Whatever style of bike you ride – from road to gravel to mountain – the big events of the summer like the Tour de France, the Enduro World Series and the UCI Downhill Championships are great for inspiring us to get fitter, push harder and go faster. What’s the best way to do this when you’re a recreational cyclist.

The short answer is simply to get more hours in on the bike but with busy lives it’s not always that simple. Drawing on the experiences of our staff and customers we’ve come up with our top tips so that you can be feeling fast and furious in a few weeks’ time.

Commute by bike – It might not be glamourous but riding to work is an easy way to get extra miles on the bike. Whether it’s cross country or on the road you can easily build your stamina and fitness over the week.

Hill sprints – In all cycling disciplines we need to be able to put the power down in short bursts to accelerate passed a competitor or get up a steep incline. Although it can be painful at first the good news is that it’s possible to train your body to do this when you’re already tired and pushing near the max. It’s simple – find a hill and ride up it repeatedly. Doesn’t sound like much but after 10 or 20 climbs, pushing as hard as you can, it’s exhausting.The fitness benefits are two-fold: firstly you are building your ability to work at your highest heart-rate; secondly you are increasing the power in your legs. If you’re a mountain biker why not use the down slope to practice holding manuals.

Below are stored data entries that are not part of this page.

(** ** Operations whose bodies are not in the header

    The header declares [setNumberOfIndependentVariables], the four
    [setNumberOf...Points] and [variableIndicesToListIndex] and leaves their
    bodies to another file.  They are modelled here from the
    specification. *)

(** [new T[n]]: [n] fresh objects from [freeStoreTop] on, each initialised
    with [init]; a negative size faults. *)
Fixpoint fill (h : gmap Z object) (a : address) (n : nat) (init : object) : gmap Z object :=
  match n with
  | O => h
  | S n' => <[a := init]> (fill h (a + 1) n' init)
  end.

Definition newArray (n : Z) (init : object) : M address :=
  fun m => if 0 <=? n
           then Some (freeStoreTop m,
                      {| this := this m;
                         freeStore := fill (freeStore m) (freeStoreTop m) (Z.to_nat n) init;
                         freeStoreTop := freeStoreTop m + n |})
           else None.

Definition setSelf (g : AerodynamicCoefficientGenerator) : M unit :=
  fun m => Some (tt, {| this := g; freeStore := freeStore m; freeStoreTop := freeStoreTop m |}).

(** The [n] ints that start at address [a], when all are there. *)
Fixpoint loadInts (h : gmap Z object) (a : address) (n : nat) : option (list Z) :=
  match n with
  | O => Some []
  | S n' =>
      match h !! a with
      | Some (Int c) =>
          match loadInts h (a + 1) n' with
          | Some cs => Some (c :: cs)
          | None => None
          end
      | _ => None
      end
  end.

(** The per-axis sample counts
    [numberOfPointsPerIndependentVariables_[0 .. numberOfIndependentVariables_)]. *)
Definition sampleCounts (m : machine) : option (list Z) :=
  loadInts (freeStore m) (numberOfPointsPerIndependentVariables_ (this m))
           (Z.to_nat (numberOfIndependentVariables_ (this m))).

(** Modelled from the spec: the body of [setNumberOfIndependentVariables]
    (declared at line 104).  Section 4.1, [setVariableCount(n)]: it declares
    how many axes exist, [n >= 0], a negative count being a fatal
    precondition violation; section 3: the grid then has that many axes.
    Each axis starts with sample count 0 and no sample row. *)
Definition setNumberOfIndependentVariables (numberOfVariables : Z) : M unit :=
  do g <- self;
  do counts <- newArray numberOfVariables (Int 0);
  do rows <- newArray numberOfVariables (Pointer NULL);
  setSelf {| vehicleCoefficients_ := vehicleCoefficients_ g;
             numberOfIndependentVariables_ := numberOfVariables;
             numberOfPointsPerIndependentVariables_ := counts;
             dataPointsOfIndependentVariables_ := rows;
             machIndex_ := machIndex_ g;
             angleOfAttackIndex_ := angleOfAttackIndex_ g;
             angleOfSideslipIndex_ := angleOfSideslipIndex_ g;
             reynoldsNumberIndex_ := reynoldsNumberIndex_ g;
             numberOfCases_ := numberOfCases_ g |}.

(** Modelled from the spec: the generic operation behind the four
    [setNumberOf...Points] (declared at lines 111-132).  Section 4.2,
    [setSampleCount(axis, count)]: it allocates storage for [count] sample
    values on [axis], [count >= 0], replacing the axis's previous row;
    section 7: an axis index out of range is a precondition violation, and
    a change of a sample count under an allocated table is reported
    (InconsistentSizing) rather than carried out. *)
Definition setSampleCount (axis count : Z) : M unit :=
  do g <- self;
  if (vehicleCoefficients_ g =? NULL)
     && (0 <=? axis) && (axis <? numberOfIndependentVariables_ g)
  then
    do row <- newArray count (Double 0);
    do _ <- store (numberOfPointsPerIndependentVariables_ g + axis) (Int count);
    store (dataPointsOfIndependentVariables_ g + axis) (Pointer row)
  else fault.

(** Modelled from the spec: section 4.2, the role-named wrappers pass the
    role's axis index to the generic operation. *)
Definition setNumberOfMachPoints (numberOfMachPoints : Z) : M unit :=
  do g <- self; setSampleCount (machIndex_ g) numberOfMachPoints.

Definition setNumberOfAngleOfAttackPoints (numberOfAngleOfAttackPoints : Z) : M unit :=
  do g <- self; setSampleCount (angleOfAttackIndex_ g) numberOfAngleOfAttackPoints.

Definition setNumberOfAngleOfSideslipPoints (numberOfAngleOfSideslipPoints : Z) : M unit :=
  do g <- self; setSampleCount (angleOfSideslipIndex_ g) numberOfAngleOfSideslipPoints.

Get down the gym! – Strength and conditioning work through disciplines such as lifting weights, plyometrics, functional fitness and pilates will increase your core stability, power output and stamina one the bike.

Fuelling – There’s a range of information out there about what to eat on a ride but have you ever stopped to think about you feel 1-2 hours after meal? Doing that can give you important clues as to what food works best for your body. Some people find complex carbs such as porridge are great but others find that eggs, avocado, bacon and an apple will keep them going for longer.

Hydration – We all know we should drink around 2l of water a day but that goes up if you’re riding or working out. The obvious consequences are dehydration include headaches and tiredness but it also affects your mental function including concentration, attention and response times, all of which are critical when riding.

Invest in coaching – Even if you’ve been riding for years a couple of hours with a coach can help you gain skills that translate into speed on the road or trail. There are a growing number of MTB coaching days for groups running across the country – this can be a great way of trying a new riding venue too. Or why not go for 1:1 coaching or a group session with mates?

Choose your riding buddies wisely – If you want to get faster and ride better find people to ride with who are faster and better than you and force yourself to keep up with them. Remember the saying – your brain gives up before your legs do!

We hope you find these helpful and effective – let us know how you get on and what works for you. Happy riding!